If you’re building anything that you expect more than your mom to use, you’re going to run into the problems at some point. And if you think “my app won’t get that popular,” I mean, it might be true ‘cause there’s no way your goated app which makes your screensaver be that kiss video of Sabrina Carpenter can ever get poular (a lie, this app has insane potential), but there’s no wrong in knowing everything. And in being prepared for everything. By the end of this series, you’ll (hopefully) understand not just how load balancers work, but why they’re built the way they are, and how to implement them yourself. Let’s start with a scenario you can actually relate to.

Your Average Web App

Imagine you’re the wingman for a couple regularly. You know other people who do the same. What do you do? You come up with a “genius” idea of creating a dating app for these “wingman people” so that they can get out of their misery. In the beginning, it’s just you and your friend (lie, you’ve no friends) using it. Everything seems to be working. They can connect with you, send you messages, yada yada. It grows a bit, there are more people in the same boat than you expected. Now, 20-30 people use it, and it works. You’re happy. Your lil server just works. Life is good.

Basic client server architecture

Now, what’s actually happening under the hood (your server)?

Server Resources

Every time someone makes a request to your server, your server uses resources to process that request. I’d say, there are 4 of these “resources” that you should worry about:

CPU: I know y’all are questioning me RN for even covering this, but I did promise “from ground up”, didn’t I? This is the bread to your server’s butter. It does all the processing and calculations, basically all the “thinking” work.
Memory: The short term memory. Much faster than the normal storage. Imagine your CPU regularly uses something. It wouldn’t normally keep calling your normal storage just to use it over and over, right? That’s too slow. So basically, stuff gets stored in the RAM for others to use. It’s capacity is almost always lower than your main disk space though, so if it ever runs out, it uses a “swap”. There’s a whole lot of things I can explain here, but that’s out of the scope of this series TBH.
Network Bandwidth: The pipe that connects your server to the net. Every image, JS slop, API response travels through this pipe.
Disk I/O: How fast your server can read & write.

Metrics That Matter

Now, you know all these terms and you know what a basic server is like, how do you know your server is “healthy”? You monitor these three metrics:

Response Time

How long it takes for your server to respond to a request.
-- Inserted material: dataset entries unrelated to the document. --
(* ===== verification/Ext4MountTheorems.v ===== *)
(** * ext4: mounting, theorems *)
From Stdlib Require Import ZArith Lia.
From stdpp Require Import base numbers list.
From S2P Require Import Prelude Bytes Gpt CString ProcTab VfsPath Ext4Disk Ext4Map Ext4Alloc Ext4Dir Ext4Ops.
From S2P Require Import Ext4Proofs Ext4AllocProofs Ext4Blocks SmallDisk.

Implicit Types (d : Z -> list Z) (f : ext4_fs) (o : list bool) (h : list Z) (g b : Z).

(** ** ext4: the repair and the recount at mount

    From bitmaps that have a place of their own, the repair marks the driver's
    blocks and the recount sets the counters: the allocator's invariant.  The
    device is taken to answer: a mount with failures may skip a group. *)

Lemma mark_used_ok n : forall bit bm r0, bytes bm -> zlen bm = 4096 -> 0 <= bit -> bit + Z.of_nat n <= 32768 ->
  let '(bm', r) := mark_used n bit bm r0 in
  zlen bm' = 4096 /\ bytes bm' /\ r0 <= r /\ (r = r0 -> bm' = bm) /\
  forall i, 0 <= i < 32768 -> bitmap_bit_test bm' i = bitmap_bit_test bm i || ((bit <=? i) && (i <? bit + Z.of_nat n)).
Proof.
  induction n as [| n IH]; intros bit bm r0 Hy Hl Hb Hn; cbn [mark_used].
  { split; [done |]; split; [done |]; split; [lia |]; split; [done |]; intros i Hi.
    destruct (Z.leb_spec bit i), (Z.ltb_spec i (bit + Z.of_nat 0)); try lia; by rewrite orb_false_r. }
  destruct (bitmap_bit_test bm bit) eqn:Ht.
  - specialize (IH (bit + 1) bm r0 Hy Hl ltac:(lia) ltac:(lia)); destruct (mark_used _ _ _ _) as [bm' r]; destruct IH as (I1 & I2 & I3 & I4 & I5).
    repeat (split; [done |]); intros i Hi; rewrite I5 by done; destruct (Z.eq_dec i bit) as [-> | Hne]; [by rewrite Ht |].
    destruct (Z.leb_spec (bit + 1) i), (Z.leb_spec bit i), (Z.ltb_spec i (bit + 1 + Z.of_nat n)), (Z.ltb_spec i (bit + Z.of_nat (S n))); try lia; done.
  - specialize (IH (bit + 1) (bitmap_bit_set bm bit) (r0 + 1) (bytes_bit_set _ _ Hy Hb) ltac:(by rewrite zlen_bit_set) ltac:(lia) ltac:(lia)).
    destruct (mark_used _ _ _ _) as [bm' r]; destruct IH as (I1 & I2 & I3 & _ & I5).
    split; [done |]; split; [done |]; split; [lia |]; split; [lia |]; intros i Hi; rewrite I5, bit_test_set by (done || lia).
    destruct (Z.eqb_spec i bit), (Z.leb_spec (bit + 1) i), (Z.leb_spec bit i), (Z.ltb_spec i (bit + 1 + Z.of_nat n)), (Z.ltb_spec i (bit + Z.of_nat (S n)));
      try lia; cbn [orb andb]; by rewrite ?orb_true_r, ?orb_false_r.
Qed.

(** The bits of group [g] that the repair marks. *)
Definition meta_end f g : Z := Z.min (if g =? 0 then u32 (bg_inode_table_lo f g + EXT4_INODE_TABLE_BLOCKS) else GN_META_BLOCKS) EXT4_BITS_PER_BITMAP.
Definition metadata f b : Prop := b mod 32768 < meta_end f (b / 32768).
Lemma demo_dir_state : dir_state demo_dev demo_fs EXT4_ROOT_INO [68] demo_root.
Proof.
  split; [apply demo_alloc_ok | split |].
  - reflexivity.
  - vm_compute; repeat split; discriminate.
  - vm_compute; split; discriminate.
  - unfold block_of; vm_compute; split; [discriminate | reflexivity].
  - vm_compute; reflexivity.
  - intros [E | [E | (g & ->%demo_groups & E)]]; vm_compute in E; discriminate.
  - split.
    + split; try (vm_compute; first [reflexivity | discriminate]); [apply bytes_forallb; vm_compute; reflexivity |].
      change (zlen [68]) with 1; intros j Hj; replace j with 0 by lia; vm_compute; reflexivity.
    + apply NoDup_singleton.
    + vm_compute; discriminate.
    + constructor; [| constructor]; split; [unfold block_of; vm_compute; split; [discriminate | reflexivity] |]; split; [vm_compute; reflexivity |]; split; [| vm_compute; discriminate].
      intros [E | [E | (g & ->%demo_groups & E)]]; vm_compute in E; discriminate.
    + exists demo_root, ∅; split; [| split; [done | split; [apply map_disjoint_empty_r | by rewrite map_union_empty]]].
      assert (E : blk demo_dev demo_fs 68 = demo_root_block) by (vm_compute; reflexivity); rewrite E; unfold demo_root_block.
      destruct (dir_fill (dot_block 2 2) {[ [46] := 2; [46; 46] := 2 ]} [97] 12 11 EXT4_FT_REG_FILE) as (b' & -> & H); [apply dir_dots; lia | | lia | unfold EXT4_FT_REG_FILE; lia | reflexivity | vm_compute; reflexivity | exact H].
      split; [vm_compute; split; discriminate | repeat constructor; lia].
Qed.

Lemma directory_refines_map_witness :
  dir_state (dev demo) (fs demo) EXT4_ROOT_INO [68] demo_root /\
  exists s' ok bs', ext4_dir_insert EXT4_ROOT_INO [98] 12 1 demo = Some (s', ok) /\
    dir_state (dev s') (fs s') EXT4_ROOT_INO bs' (if ok : bool then <[ [98] := 12 ]> demo_root else demo_root) /\
    (ok = false -> oracle demo = [] -> forall g, 0 <= g < n_groups (fs demo) -> bg_free_blocks_count_lo (fs demo) g = 0).
Proof.
  split; [exact demo_dir_state |]; assert (Hh : zlen (heap demo) <= EXT4_BLOCK_SIZE) by (vm_compute; discriminate).
  refine (proj2 (proj2 (directory_refines_map demo EXT4_ROOT_INO [68] demo_root demo_dir_state Hh)) [98] 12 1 _ _ _ _ _ _);
    [split; [split; vm_compute; discriminate | repeat constructor; lia] | lia | lia | reflexivity | reflexivity | vm_compute; discriminate].
Defined.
Includes:

time to execute the code
time to query the DB
time to send the response back

Try and keep your response time under 200ms only, everyone will love your unlovable ass.

Throughput

Number of requests/queries/hits your server can handle per second (aka “RPS”). For example, throughput = 100 = your server can handle 100 RPS

Concurrent Users

Pretty self explanatory, but really important as well. How many users concurrently use your product has (or should have) a pretty big impact on your (future) decisions.

For example
- 50 concurrent users
- Each user makes 5 requests per minute on average
- That's 250 requests per minute = ~4 requests per second

- 500 concurrent users
- Same 5 requests per minute
- That's 2,500 requests per minute = ~42 requests per second

Now, let’s talk about what happens when these numbers start climbing.

When Traffic Increases

Now comes 14th Feb. You, a wingman, are doing horrible today. Every couple is enjoying themselves. You and your users aren’t. You all are way more desperate today. Your lil product shoots up in numbers. You go from 50 visitors a day to 2000 visitors an hour. In one day.
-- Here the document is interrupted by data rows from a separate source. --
Lemma demo_tree_ok : tree demo_dev demo_fs demo_tree [] demo_exts.
Proof.
  split; [reflexivity | apply bytes_forallb; vm_compute; reflexivity | vm_compute; reflexivity | vm_compute; split; discriminate | left | constructor | constructor].
  split; [done |]; split; [split | exists 8; split; [vm_compute; repeat split; discriminate | lia]].
  - vm_compute; reflexivity.
  - vm_compute; reflexivity.
  - vm_compute; split; discriminate.
  - vm_compute; discriminate.
  - apply bytes_forallb; vm_compute; reflexivity.
  - vm_compute; reflexivity.
Qed.

Lemma extent_tree_refines_map_witness :
  alloc_ok (dev demo) (fs demo) /\ tree (dev demo) (fs demo) demo_tree [] demo_exts /\
  exists s' inode' ok, ext4_extent_grow demo_tree 8 98 demo = Some (s', (inode', ok)) /\
    if ok : bool then exists bs' xs', grown (dev demo) (fs demo) demo_tree [] demo_exts 8 98 (dev s') (fs s') inode' bs' xs'
    else inode' = demo_tree /\ kept (dev demo) (fs demo) (dev s') (fs s') [] /\ tree (dev s') (fs s') demo_tree [] demo_exts /\
         (oracle demo = [] -> 8 < end_of 0 demo_exts \/ root_full demo_tree [] /\ ~ leaf_room (dev demo) (fs demo) [] \/ all_full (dev demo) (fs demo)).
Proof.
  split; [exact demo_alloc_ok |]; split; [exact demo_tree_ok |].
  refine (proj2 (proj2 (extent_tree_refines_map demo demo_tree [] demo_exts demo_alloc_ok demo_tree_ok)) 8 98 _ _ _ _); [lia | lia | lia | left; vm_compute; discriminate].
Defined.

(** The case the theorem leaves out: block 1 is a hole between the two extents of
    a full leaf; growth starts a second leaf for it, and block 2 is lost. *)
Definition hole_leaf : list Z := splice (zeroes 4096) 0 (header_bytes 2 2 0 ++ extent_bytes 0 1 90 ++ extent_bytes 2 1 92).
Definition hole_tree : list Z := splice (splice (zeroes 128) 32 (bytes32 EXT4_EXTENTS_FL)) 40 (header_bytes 1 4 1 ++ index_bytes 0 69).
Definition hole_disk : disk := {| dev := put_blk demo_dev demo_fs 69 hole_leaf; oracle := []; heap := []; fs := demo_fs |}.
Definition found_at (inode : list Z) (b : Z) (s : disk) : option (option Z) := snd <$> result (ext4_extent_lookup inode b EXT4_ICACHE_INIT) s.

Example hole_in_full_leaf_loses_block :
  found_at hole_tree 2 hole_disk = Some (Some 92) /\
  result (ext4_extent_can_grow hole_tree 1) hole_disk = Some true /\
  (r ← result (ext4_extent_grow hole_tree 1 91) hole_disk; let s := after (ext4_extent_grow hole_tree 1 91) hole_disk in
   Some (snd r, found_at (fst r) 1 s, found_at (fst r) 2 s)) = Some (true, Some (Some 91), Some (Some 0)).
Proof. vm_compute; done. Qed.
(* ===== verification/Ext4FileMap.v ===== *)
(** * ext4: what a block mapping promises

    The data of a file is read and written through a mapping from logical blocks
    to blocks of the disk: pointers in the inode and in pointer blocks, or an
    extent tree.  [file_map] is what the operations on data use of either. *)
From Stdlib Require Import ZArith Lia.
From stdpp Require Import base numbers list.
From S2P Require Import Prelude Bytes Gpt CString ProcTab VfsPath Ext4Disk Ext4Map Ext4Alloc Ext4Dir Ext4Ops.
From S2P Require Import Ext4Proofs Ext4AllocProofs Ext4Blocks Ext4ExtentTree Ext4ExtentTheorems.

Implicit Types (d : Z -> list Z) (f : ext4_fs) (o : list bool) (h inode : list Z) (b j P : Z) (mp : Z -> Z) (mt : list Z) (c : icache).

(** The fields of an inode that its mapping reads. *)
Definition same_map inode inode' : Prop := forall i, 32 <= i < 36 \/ 40 <= i < 100 -> znth 0 inode' i = znth 0 inode i.

(** [mp] with [P] at [j]. *)
Definition put_at mp j P mp2 : Prop := forall i, mp2 i = if i =? j then P else mp i.
(* ===== verification/Ext4FileTheorems.v ===== *)
(** * ext4: the data of a file, theorems

    What is written is read back, for the files the driver makes, whose blocks
    pointers name, and for those with an extent tree. *)
From stdpp Require Import base numbers list.
From Stdlib Require Import ZArith Lia String.
From S2P Require Import Prelude Bytes Gpt CString ProcTab VfsPath Ext4Disk Ext4Map Ext4Alloc Ext4Dir Ext4Ops.
From S2P Require Import Ext4Proofs Ext4AllocProofs Ext4Blocks SmallDisk Ext4DirProofs Ext4ExtentTree.
From S2P Require Import Ext4ExtentTheorems Ext4FileMap.

Implicit Types (d : Z -> list Z) (f : ext4_fs) (o : list bool) (h inode data : list Z) (b ino : Z) (mp : Z -> Z) (mt : list Z).

(** ** ext4: the data of a file

    A file is a sequence of bytes, zero where no block is mapped; reading and
    writing it through any block mapping. *)

(** ** Helpers for the loops *)

Lemma splice_whole buf l : zlen buf <= zlen l -> splice buf 0 l = l.
Proof. intros H; unfold splice; rewrite take_0, drop_ge by (unfold zlen in *; lia); cbn; apply app_nil_r. Qed.

Lemma runs_write_part {A} phys off l buf (k : option (list Z) -> M A) d h f Q :
  dev_ok d -> zlen buf <= EXT4_BLOCK_SIZE -> 0 <= off -> off + zlen l <= EXT4_BLOCK_SIZE ->
  (let buf' := splice (blk d f phys) off l in runs (k (Some buf')) (mk (put_blk d f phys buf') [] h f) Q) -> runs (write_part phys off l buf ≫= k) (mk d [] h f) Q.
Proof.
  intros Hd Hb Ho Hl HQ; apply runs_bind; unfold write_part; destruct (negb (off =? 0) || negb (zlen l =? EXT4_BLOCK_SIZE)) eqn:E.
  - apply runs_read_block; intros o1 C1; [by intros [] |]; rewrite (C1 eq_refl); cbv zeta; apply runs_write_block; intros o2 C2; [by intros [] |]; rewrite (C2 eq_refl); by apply runs_ret.
  - apply orb_false_iff in E as [E1 E2]; apply negb_false_iff in E1, E2; apply Z.eqb_eq in E1, E2; subst off.
    apply runs_bind, runs_ret; cbv zeta in *; rewrite (splice_whole buf) by lia; rewrite splice_whole in HQ by (rewrite zlen_blk by done; unfold EXT4_BLOCK_SIZE in *; lia).
    apply runs_write_block; intros o2 C2; [by intros [] |]; rewrite (C2 eq_refl); by apply runs_ret.
Qed.
(** * Product catalog service: model and verified properties

    A shallow embedding of [service/routes.py] (the Flask route layer of the
    Product catalog) together with the parts of [service/models.py] it calls.

    Conventions of the embedding:
    - Python [str] values are Rocq [string]s.  [str.upper] and [str.lower]
      follow the Unicode case tables, which are not modelled: the handlers
      take the two functions as parameters.  [Text.upper] and [Text.lower],
      which act on the ASCII letters, serve for header names and as an
      instance of the parameters.
    - Python [int] is [Z]; [Decimal] is a fixed-point pair (unscaled, scale).
    - JSON-compatible Python values ([None], [bool], [int], [str], [list],
      [dict]) are the inductive type [value]; a [dict] is an association list
      read with first-match lookup.
    - A handler is a function of the request and the world (the table of
      stored rows, the key generator and the log of calls made into the
      model); it returns an outcome (a response, an [abort] or an exception)
      and the world it leaves behind.  Logging through [app.logger] has no
      effect on any of this and is left out, and so is the static index
      page. *)

From Stdlib Require Import Bool List Ascii String NArith ZArith QArith Lia.
From Stdlib Require Import Permutation.
Import ListNotations.

Set Warnings "-register-all".

Local Open Scope string_scope.
Local Open Scope Z_scope.

(* ================================================================== *)
(** * Text: case conversion, substring test, printing of integers     *)
(* ================================================================== *)

Module Text.

Definition is_lower (c : ascii) : bool :=
  let n := N_of_ascii c in (97 <=? n)%N && (n <=? 122)%N.

Definition is_upper (c : ascii) : bool :=
  let n := N_of_ascii c in (65 <=? n)%N && (n <=? 90)%N.

Definition upper_ascii (c : ascii) : ascii :=
  if is_lower c then ascii_of_N (N_of_ascii c - 32) else c.

Definition lower_ascii (c : ascii) : ascii :=
  if is_upper c then ascii_of_N (N_of_ascii c + 32) else c.

(** [s.upper()] on ASCII text: the letters a-z become A-Z. *)
Fixpoint upper (s : string) : string :=
  match s with
  | EmptyString => EmptyString
  | String c s' => String (upper_ascii c) (upper s')
  end.

(** [s.lower()] on ASCII text: the letters A-Z become a-z. *)
Fixpoint lower (s : string) : string :=
  match s with
  | EmptyString => EmptyString
  | String c s' => String (lower_ascii c) (lower s')
  end.

(** Equality of two ASCII strings up to the case of their letters. *)
Definition eqb_nocase (a b : string) : bool := String.eqb (upper a) (upper b).

(** [sub in s] for strings. *)
Fixpoint contains (sub s : string) : bool :=
  String.prefix sub s ||
  match s with
  | EmptyString => false
  | String _ s' => contains sub s'
  end.

(** Truthiness of a string: [if s:] holds for every string but the empty one. *)
Definition truthy (s : string) : bool :=
  match s with EmptyString => false | String _ _ => true end.

Definition digit_to_ascii (d : N) : ascii := ascii_of_N (48 + d).

Definition ascii_to_digit (c : ascii) : option N :=
  let n := N_of_ascii c in
  if (48 <=? n)%N && (n <=? 57)%N then Some (n - 48)%N else None.

(** The [w] low-order decimal digits of [n], most significant first, put in
    front of [tail]. *)
Fixpoint digits_fixed (w : nat) (n : N) (tail : string) : string :=
  match w with
  | O => tail
  | S w' => digits_fixed w' (n / 10) (String (digit_to_ascii (n mod 10)) tail)
  end.

Fixpoint num_digits_aux (fuel : nat) (n : N) : nat :=
  match fuel with
  | O => 1
  | S f => if (n <? 10)%N then 1%nat else S (num_digits_aux f (n / 10))
  end.

(** Number of decimal digits of [n] (one for zero). *)
Definition num_digits (n : N) : nat := num_digits_aux (N.size_nat n) n.

(** [str(n)] for a natural number, in front of [tail]. *)
Definition str_N_onto (n : N) (tail : string) : string :=
  digits_fixed (num_digits n) n tail.

(** [str(z)] for a Python int. *)
Definition str_Z (z : Z) : string :=
  if z <? 0 then String "-" (str_N_onto (Z.abs_N z) "")
  else str_N_onto (Z.abs_N z) "".

End Text.

(* ================================================================== *)
(** * Decimal: fixed-point numbers and their string form              *)
(* ================================================================== *)

Module Decimal.

(** The number [unscaled / 10^scale]: [Decimal("12.50")] is [(1250, 2)]. *)
Record t := mk { unscaled : Z; scale : nat }.

(** The rational number a decimal stands for. *)
Definition value (d : t) : Q :=
  Qmake (unscaled d) (Z.to_pos (10 ^ Z.of_nat (scale d))).

(** [str(d)]: sign, integer part, and [scale] fraction digits after a point. *)
Definition to_string (d : t) : string :=
  let n := Z.abs_N (unscaled d) in
  let p := (10 ^ N.of_nat (scale d))%N in
  let frac :=
    match scale d with
    | O => EmptyString
    | S _ => String "." (Text.digits_fixed (scale d) (n mod p) "")
    end in
  let body := Text.str_N_onto (n / p) frac in
  if unscaled d <? 0 then String "-" body else body.

(** Fraction digits: every character up to the end is a digit. *)
Fixpoint read_frac (s : string) (acc : N) (sc : nat) : option (N * nat) :=
  match s with
  | EmptyString => Some (acc, sc)
  | String c s' =>
      match Text.ascii_to_digit c with
      | Some d => read_frac s' (10 * acc + d)%N (S sc)
      | None => None
      end
  end.

(** Integer digits, then either the end or a point followed by at least one
    fraction digit. *)
Fixpoint read_int (s : string) (acc : N) : option (N * nat) :=
  match s with
  | EmptyString => Some (acc, O)
  | String c s' =>
      if Ascii.eqb c "." then
        match s' with
        | EmptyString => None
        | String _ _ => read_frac s' acc O
        end
      else
        match Text.ascii_to_digit c with
        | Some d => read_int s' (10 * acc + d)%N
        | None => None
        end
  end.

(** An unsigned literal starts with a digit. *)
Definition read_unsigned (s : string) : option (N * nat) :=
  match s with
  | EmptyString => None
  | String c _ =>
      match Text.ascii_to_digit c with
      | Some _ => read_int s 0
      | None => None
      end
  end.

(** [Decimal(s)] for the literals [-?digits(.digits)?]; [None] when [s] is
    not such a literal. *)
Definition of_string (s : string) : option t :=
  match s with
  | EmptyString => None
  | String c s' =>
      if Ascii.eqb c "-" then
        match read_unsigned s' with
        | Some (n, sc) => Some (mk (- Z.of_N n) sc)
        | None => None
        end
      else
        match read_unsigned s with
        | Some (n, sc) => Some (mk (Z.of_N n) sc)
        | None => None
        end
  end.

End Decimal.

(* ================================================================== *)
(** * JSON-compatible Python values                                   *)
(* ================================================================== *)

Inductive value : Type :=
| VNone
| VBool (b : bool)
| VInt (z : Z)
| VStr (s : string)
| VList (l : list value)
| VDict (d : list (string * value)).

(** First binding of [k] in an association list. *)
Fixpoint assoc {A : Type} (k : string) (d : list (string * A)) : option A :=
  match d with
  | [] => None
  | (k', v) :: d' => if String.eqb k' k then Some v else assoc k d'
  end.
Here’s what happens in real-time:

Stage 1: Everything Seems Fine (For Now)

Your server is handling 100 concurrent users. Response times are still decent, maybe 150ms average. CPU is at 40%, memory at 50%. We’re good, the server can handle this, right? Wrong.

Stage 2: The Warning Signs

200 concurrent users. Response times creep up to 400ms. Some requests are taking 800ms. CPU hits 70%. Your database queries are slower because there are more of them happening now.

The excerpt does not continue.